**WHAT THE EXERCISE ASKS:** What follows is a listing; give it again exactly, in its entirety.

BEGIN STORED DATA

Definition complete `{FR : FloatRepr} {L Res : Type} (reserve_ : Z → L → result Res * L)
    (settle_ : Res → Z → L → L) (messages : json) (options : dict) (d : desk L) (s : st) :
    (error + json) * desk L * st :=
  if slots d <=? 0 then (inl (router_error "router saturated: inflight capacity exhausted"), d, s) else
  let taken := slots d - 1 in
  match reserve_ (reservation_estimate messages options) (ledger d) with
  | (Raise e, l) =>
      (inl {| err_class := exn_class e; err_msg := exn_msg e; err_status := None; err_retry_after := f0;
              err_base := false |}, Desk (taken + 1) l, s)
  | (Ok r, l) =>
      let '(out, s') :=
        (now ← monotonic; complete_ messages options (fadd now (total_timeout R))) (fresh s) in
      (out, Desk (taken + 1) (settle_ r (spent s') l), s')
  end.

(** ** Invariants of programs *)

Definition preserves {A} (P : st → Prop) (m : M A) : Prop := ∀ s, P s → P (m s).2.

Section Preserves.
Context (P : st → Prop).

Lemma pres_ret {A} (a : A) : preserves P (mret a).
Proof. by intros s. Qed.
Lemma pres_throw {A} e : preserves P (@throw A e).
Proof. by intros s. Qed.
Lemma pres_lift {A} (r : error + A) : preserves P (lift r).
Proof. by intros s. Qed.
Lemma pres_read {A} (f : shared → A) : preserves P (read f).
Proof. by intros s. Qed.
Lemma pres_routed model data : preserves P (routed model data).
Proof. by intros s. Qed.

Lemma pres_bind {A B} (m : M A) (f : A → M B) :
  preserves P m → (∀ a, preserves P (f a)) → preserves P (m ≫= f).
Proof.
  intros Hm Hf s Hs. unfold mbind, M_bind. specialize (Hm s Hs).
  destruct (m s) as [[e|a] s1]; [done|by apply Hf].
Qed.

Lemma pres_catch {A} (m : M A) h : preserves P m → (∀ e, preserves P (h e)) → preserves P (catch m h).
Proof.
  intros Hm Hh s Hs. unfold catch. specialize (Hm s Hs). destruct (m s) as [[e|a] s1]; [by apply Hh|done].
Qed.

Lemma pres_finally {A} (m : M A) f : preserves P m → preserves P f → preserves P (finally m f).
Proof.
  intros Hm Hf s Hs. unfold finally. specialize (Hm s Hs). destruct (m s) as [r s1].
  specialize (Hf s1 Hm). by destruct (f s1) as [[e|u] s2].
Qed.
End Preserves.

(** Decompose a program into its primitive effects. *)
Ltac pres_step :=
  lazymatch goal with
  | |- preserves _ (_ ≫= _) => apply pres_bind; [|intros ?]
  | |- preserves _ (mret _) => apply pres_ret
  | |- preserves _ (throw _) => apply pres_throw
  | |- preserves _ (lift _) => apply pres_lift
  | |- preserves _ (read _) => apply pres_read
  | |- preserves _ (routed _ _) => apply pres_routed
  | |- preserves _ (catch _ _) => apply pres_catch; [|intros ?]
  | |- preserves _ (finally _ _) => apply pres_finally
  | |- preserves _ (match ?x with _ => _ end) => destruct x
  | |- preserves _ (let _ := _ in _) => cbv zeta
  end.
Ltac pres := repeat (pres_step || solve [eauto with axg]).

(** ** What a program bills and whom it calls *)

(** Programs that neither call the transport nor bill. *)
Definition untouched (x : Z) (l : list (string * response)) (s : st) : Prop := spent s = x ∧ calls s = l.
Definition silent {A} (m : M A) : Prop := ∀ x l, preserves (untouched x l) m.

Lemma silent_modify f x l : preserves (untouched x l) (modify f).
Proof. by intros s. Qed.
Lemma silent_append_trace v x l : preserves (untouched x l) (append_trace v).
Proof. by intros s. Qed.
Lemma silent_monotonic x l : preserves (untouched x l) monotonic.
Proof. by intros s. Qed.
Lemma silent_lock x l : preserves (untouched x l) lock.
Proof. by intros s. Qed.
Lemma silent_try_lock x l : preserves (untouched x l) try_lock.
Proof. by intros s. Qed.
Lemma silent_random x l : preserves (untouched x l) random_float.
Proof. by intros s. Qed.
#[local] Hint Resolve silent_modify silent_append_trace silent_monotonic silent_lock silent_try_lock silent_random : axg.

Lemma silent_on_budget_exhausted model gen e : silent (@on_budget_exhausted (flow * option error) model gen e).
Proof. intros x l. unfold on_budget_exhausted. pres. Qed.

Lemma silent_on_failure i n model dl p gen e : silent (on_failure i n model dl p gen e).
Proof. intros x l. unfold on_failure, record_failure, back_off. pres. Qed.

END STORED DATA

**SOLUTION:**
Definition complete `{FR : FloatRepr} {L Res : Type} (reserve_ : Z → L → result Res * L)
    (settle_ : Res → Z → L → L) (messages : json) (options : dict) (d : desk L) (s : st) :
    (error + json) * desk L * st :=
  if slots d <=? 0 then (inl (router_error "router saturated: inflight capacity exhausted"), d, s) else
  let taken := slots d - 1 in
  match reserve_ (reservation_estimate messages options) (ledger d) with
  | (Raise e, l) =>
      (inl {| err_class := exn_class e; err_msg := exn_msg e; err_status := None; err_retry_after := f0;
              err_base := false |}, Desk (taken + 1) l, s)
  | (Ok r, l) =>
      let '(out, s') :=
        (now ← monotonic; complete_ messages options (fadd now (total_timeout R))) (fresh s) in
      (out, Desk (taken + 1) (settle_ r (spent s') l), s')
  end.

(** ** Invariants of programs *)

Definition preserves {A} (P : st → Prop) (m : M A) : Prop := ∀ s, P s → P (m s).2.

Section Preserves.
Context (P : st → Prop).

Lemma pres_ret {A} (a : A) : preserves P (mret a).
Proof. by intros s. Qed.
Lemma pres_throw {A} e : preserves P (@throw A e).
Proof. by intros s. Qed.
Lemma pres_lift {A} (r : error + A) : preserves P (lift r).
Proof. by intros s. Qed.
Lemma pres_read {A} (f : shared → A) : preserves P (read f).
Proof. by intros s. Qed.
Lemma pres_routed model data : preserves P (routed model data).
Proof. by intros s. Qed.

Lemma pres_bind {A B} (m : M A) (f : A → M B) :
  preserves P m → (∀ a, preserves P (f a)) → preserves P (m ≫= f).
Proof.
  intros Hm Hf s Hs. unfold mbind, M_bind. specialize (Hm s Hs).
  destruct (m s) as [[e|a] s1]; [done|by apply Hf].
Qed.

Lemma pres_catch {A} (m : M A) h : preserves P m → (∀ e, preserves P (h e)) → preserves P (catch m h).
Proof.
  intros Hm Hh s Hs. unfold catch. specialize (Hm s Hs). destruct (m s) as [[e|a] s1]; [by apply Hh|done].
Qed.

Lemma pres_finally {A} (m : M A) f : preserves P m → preserves P f → preserves P (finally m f).
Proof.
  intros Hm Hf s Hs. unfold finally. specialize (Hm s Hs). destruct (m s) as [r s1].
  specialize (Hf s1 Hm). by destruct (f s1) as [[e|u] s2].
Qed.
End Preserves.

(** Decompose a program into its primitive effects. *)
Ltac pres_step :=
  lazymatch goal with
  | |- preserves _ (_ ≫= _) => apply pres_bind; [|intros ?]
  | |- preserves _ (mret _) => apply pres_ret
  | |- preserves _ (throw _) => apply pres_throw
  | |- preserves _ (lift _) => apply pres_lift
  | |- preserves _ (read _) => apply pres_read
  | |- preserves _ (routed _ _) => apply pres_routed
  | |- preserves _ (catch _ _) => apply pres_catch; [|intros ?]
  | |- preserves _ (finally _ _) => apply pres_finally
  | |- preserves _ (match ?x with _ => _ end) => destruct x
  | |- preserves _ (let _ := _ in _) => cbv zeta
  end.
Ltac pres := repeat (pres_step || solve [eauto with axg]).

(** ** What a program bills and whom it calls *)

(** Programs that neither call the transport nor bill. *)
Definition untouched (x : Z) (l : list (string * response)) (s : st) : Prop := spent s = x ∧ calls s = l.
Definition silent {A} (m : M A) : Prop := ∀ x l, preserves (untouched x l) m.

Lemma silent_modify f x l : preserves (untouched x l) (modify f).
Proof. by intros s. Qed.
Lemma silent_append_trace v x l : preserves (untouched x l) (append_trace v).
Proof. by intros s. Qed.
Lemma silent_monotonic x l : preserves (untouched x l) monotonic.
Proof. by intros s. Qed.
Lemma silent_lock x l : preserves (untouched x l) lock.
Proof. by intros s. Qed.
Lemma silent_try_lock x l : preserves (untouched x l) try_lock.
Proof. by intros s. Qed.
Lemma silent_random x l : preserves (untouched x l) random_float.
Proof. by intros s. Qed.
#[local] Hint Resolve silent_modify silent_append_trace silent_monotonic silent_lock silent_try_lock silent_random : axg.

Lemma silent_on_budget_exhausted model gen e : silent (@on_budget_exhausted (flow * option error) model gen e).
Proof. intros x l. unfold on_budget_exhausted. pres. Qed.

Lemma silent_on_failure i n model dl p gen e : silent (on_failure i n model dl p gen e).
Proof. intros x l. unfold on_failure, record_failure, back_off. pres. Qed.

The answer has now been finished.